◆ The problem
Write out, word for word, every line from the one containing "Lemma present_bump b" through the final line of the records.

◆ Data under study
Definition DEFAULT_COUNTERS : list (string * string) :=
  [("asap_requests_total", "Total number of ASAP requests received");
   ("asap_requests_success_total", "Total number of successful ASAP requests");
   ("asap_requests_error_total", "Total number of failed ASAP requests");
   ("asap_thread_pool_exhausted_total", "Total number of thread pool exhaustion events");
   ("asap_handler_executions_total", "Total number of handler executions");
   ("asap_handler_errors_total", "Total number of handler execution failures");
   ("asap_state_transitions_total", "Total number of state machine transitions");
   ("asap_transport_send_total", "Total number of transport send attempts");
   ("asap_transport_send_errors_total", "Total number of transport send errors");
   ("asap_transport_retries_total", "Total number of transport retries");
   ("asap_parse_errors_total", "Total number of JSON-RPC parse errors");
   ("asap_auth_failures_total", "Total number of authentication failures");
   ("asap_validation_errors_total", "Total number of envelope validation errors");
   ("asap_invalid_timestamp_total", "Total number of invalid timestamp rejections");
   ("asap_invalid_nonce_total", "Total number of invalid nonce rejections");
   ("asap_sender_mismatch_total", "Total number of sender identity mismatches")].

Definition DEFAULT_HISTOGRAMS : list (string * string) :=
  [("asap_request_duration_seconds", "Request processing duration in seconds");
   ("asap_handler_duration_seconds", "Handler execution duration in seconds");
   ("asap_transport_send_duration_seconds", "Transport send duration in seconds")].

Definition init (now : Q) : t :=
  mk (map (λ nh, (fst nh, Counter.mk (fst nh) (snd nh) [])) DEFAULT_COUNTERS)
     (map (λ nh, (fst nh, Histogram.mk (fst nh) (snd nh) DEFAULT_LATENCY_BUCKETS [])) DEFAULT_HISTOGRAMS)
     now.

Definition register_counter (name help_text : string) (m : t) : t :=
  match PyDict.get name (counters m) with
  | Some _ => m
  | None => mk (PyDict.set name (Counter.mk name help_text []) (counters m)) (histograms m) (start_time m)
  end.

Definition register_histogram (name help_text : string) (buckets : list Q) (m : t) : t :=
  match PyDict.get name (histograms m) with
  | Some _ => m
  | None => mk (counters m) (PyDict.set name (Histogram.mk name help_text buckets []) (histograms m))
              (start_time m)
  end.

Definition increment_counter (name : string) (labels : list (string * string)) (value : Q) (m : t) : t :=
  match PyDict.get name (counters m) with
  | Some c => mk (PyDict.set name (Counter.increment labels value c) (counters m)) (histograms m)
                (start_time m)
  | None => m
  end.

Definition observe_histogram (name : string) (value : Q) (labels : list (string * string)) (m : t) : t :=
  match PyDict.get name (histograms m) with
  | Some h => mk (counters m) (PyDict.set name (Histogram.observe value labels h) (histograms m))
                (start_time m)
  | None => m
  end.

Definition get_counter (name : string) (labels : list (string * string)) (m : t) : Q :=
  match PyDict.get name (counters m) with Some c => Counter.get labels c | None => 0 end.

Definition get_histogram_count (name : string) (labels : list (string * string)) (m : t) : Q :=
  match PyDict.get name (histograms m) with Some h => Histogram.get_count labels h | None => 0 end.

Definition reset (m : t) : t :=
  mk (map (λ nc, (fst nc, Counter.mk (Counter.name (snd nc)) (Counter.help_text (snd nc)) [])) (counters m))
     (map (λ nh, (fst nh, Histogram.mk (Histogram.name (snd nh)) (Histogram.help_text (snd nh))
                            (Histogram.bounds (snd nh)) [])) (histograms m))
     (start_time m).

(** ** Export in the Prometheus text format *)
Section Export.
  Context `{PyRuntime}.
  (** `f"{x:.3f}"` *)
  Variable fixed3 : Q → string.

Definition flt (q : Q) : string := float_repr (FFin q).
Definition nl : string := String (ascii_of_nat 10) "".
Definition dq : string := String dquote "".
Definition bs : string := String (ascii_of_nat 92) "".

(** `value.replace(c, by)` for one character. *)
Fixpoint replace_char (c : ascii) (by_ : string) (s : string) : string :=
  match s with
  | EmptyString => EmptyString
  | String x s' => if Ascii.eqb x c then by_ ++ replace_char c by_ s' else String x (replace_char c by_ s')
  end.

Definition escape_label_value (value : string) : string :=
  replace_char dquote (bs ++ dq) (replace_char (ascii_of_nat 92) (bs ++ bs) value).

Definition format_parts (labels : label_key) : string :=
  joined "," (map (λ kv, fst kv ++ "=" ++ dq ++ escape_label_value (snd kv) ++ dq) labels).

Definition format_labels (labels : label_key) : string :=
  match labels with [] => "" | _ => "{" ++ format_parts labels ++ "}" end.

(** The labels with the bound inserted before the closing brace. *)
Definition with_le (labels : label_key) (le : string) : string :=
  match labels with
  | [] => "{le=" ++ dq ++ le ++ dq ++ "}"
  | _ => "{" ++ format_parts labels ++ ",le=" ++ dq ++ le ++ dq ++ "}"
  end.

Definition export_counter (c : Counter.t) : list string :=
  let n := Counter.name c in
  ["# HELP " ++ n ++ " " ++ Counter.help_text c; "# TYPE " ++ n ++ " counter"] ++
  match Counter.values c with
  | [] => [n ++ " 0"]
  | vs => map (λ kv, n ++ format_labels (fst kv) ++ " " ++ flt (snd kv)) vs
  end.

Definition export_cell (n : string) (bounds : list Q) (kc : label_key * Histogram.cell) : list string :=
  let '(k, c) := kc in
  map (λ bv, n ++ "_bucket" ++ with_le k (flt (fst bv)) ++ " " ++ flt (snd bv))
      (Histogram.cumulate 0 bounds (Histogram.buckets c)) ++
  [n ++ "_bucket" ++ with_le k "+Inf" ++ " " ++ flt (Histogram.count c);
   n ++ "_sum" ++ format_labels k ++ " " ++ flt (Histogram.sum c);
   n ++ "_count" ++ format_labels k ++ " " ++ flt (Histogram.count c)].

Definition export_histogram (h : Histogram.t) : list string :=
  let n := Histogram.name h in
  ["# HELP " ++ n ++ " " ++ Histogram.help_text h; "# TYPE " ++ n ++ " histogram"] ++
  match Histogram.values h with
  | [] =>
      map (λ b, n ++ "_bucket{le=" ++ dq ++ flt b ++ dq ++ "} 0") (Histogram.bounds h) ++
      [n ++ "_bucket{le=" ++ dq ++ "+Inf" ++ dq ++ "} 0"; n ++ "_sum 0"; n ++ "_count 0"]
  | vs => concat (map (export_cell n (Histogram.bounds h)) vs)
  end.

Definition export_prometheus (now : Q) (m : t) : string :=
  joined nl (concat (map (λ nc, export_counter (snd nc)) (counters m)) ++
             concat (map (λ nh, export_histogram (snd nh)) (histograms m)) ++
             ["# HELP asap_process_uptime_seconds Time since server start";
              "# TYPE asap_process_uptime_seconds gauge";
              "asap_process_uptime_seconds " ++ fixed3 (now - start_time m)]) ++ nl.
End Export.

(** The sum of a counter over all its labels. *)
Definition counter_total (name : string) (m : t) : Q :=
  match PyDict.get name (counters m) with Some c => Counter.total c | None => 0 end.

(** Whether the counter is registered. *)
Definition has_counter (name : string) (m : t) : bool := is_some (PyDict.get name (counters m)).

(** ** Lemmas on the collector *)
Lemma counter_total_increment name labels v m : has_counter name m = true →
  counter_total name (increment_counter name labels v m) == counter_total name m + v.
Proof.
  unfold has_counter, counter_total, increment_counter.
  destruct (PyDict.get name (counters m)) eqn:E; [|done]. intros _. simpl.
  rewrite PyDict.get_set_eq. apply Counter.total_increment.
Qed.

Lemma counter_total_increment_ne name name' labels v m : name ≠ name' →
  counter_total name (increment_counter name' labels v m) = counter_total name m.
Proof.
  intros Hne. unfold counter_total, increment_counter.
  destruct (PyDict.get name' (counters m)); [|done]. simpl. by rewrite PyDict.get_set_ne.
Qed.

Lemma counter_total_observe name h v labels m :
  counter_total name (observe_histogram h v labels m) = counter_total name m.
Proof. unfold counter_total, observe_histogram. by destruct (PyDict.get h (histograms m)). Qed.

Lemma has_counter_increment name name' labels v m :
  has_counter name (increment_counter name' labels v m) = has_counter name m.
Proof.
  unfold has_counter, increment_counter. destruct (PyDict.get name' (counters m)) eqn:E; [|done].
  simpl. destruct (decide (name = name')) as [->|Hne].
  - by rewrite PyDict.get_set_eq, E.
  - by rewrite PyDict.get_set_ne.
Qed.

Lemma has_counter_observe name h v labels m :
  has_counter name (observe_histogram h v labels m) = has_counter name m.
Proof. unfold has_counter, observe_histogram. by destruct (PyDict.get h (histograms m)). Qed.

End MetricsCollector.

(** ** What a histogram holds *)
Module HistogramFacts.
Import Histogram.

(** Bounds that differ as numbers. *)
Fixpoint distinct (bs : list Q) : bool :=
  match bs with
  | [] => true
  | b :: bs' => forallb (λ b', negb (Qeq_bool b b')) bs' && distinct bs'
  end.

Definition value_of (b : Q) (d : list (Q * Q)) : Q := default 0 (Buckets.get b d).
Definition present (b : Q) (d : list (Q * Q)) : bool := is_some (Buckets.get b d).

(** The number of observations not above a bound. *)
Definition count_le (b : Q) (vs : list Q) : Q :=
  foldr (λ v acc, (if Qle_bool v b then 1 else 0) + acc) 0 vs.

(** Observing a sequence of values with the same labels. *)
Definition observe_cells (bs : list Q) (vs : list Q) (c : cell) : cell :=
  fold_left (λ c v, observe_cell bs v c) vs c.

(** How often the loop over the bounds adds one to the bucket of [b]. *)
Definition hits (b v : Q) (bs : list Q) : Q :=
  foldr (λ b' acc, (if Qle_bool v b' && Qeq_bool b b' then 1 else 0) + acc) 0 bs.

Lemma present_bump b b' d : present b (Buckets.bump b' d) = present b d.
Proof.
  unfold present. induction d as [|[k n] d IH]; simpl; [done|].
  destruct (Qeq_bool b' k); simpl; destruct (Qeq_bool b k); done.
Qed.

◆ Reply to the exercise
Lemma present_bump b b' d : present b (Buckets.bump b' d) = present b d.
Proof.
  unfold present. induction d as [|[k n] d IH]; simpl; [done|].
  destruct (Qeq_bool b' k); simpl; destruct (Qeq_bool b k); done.
Qed.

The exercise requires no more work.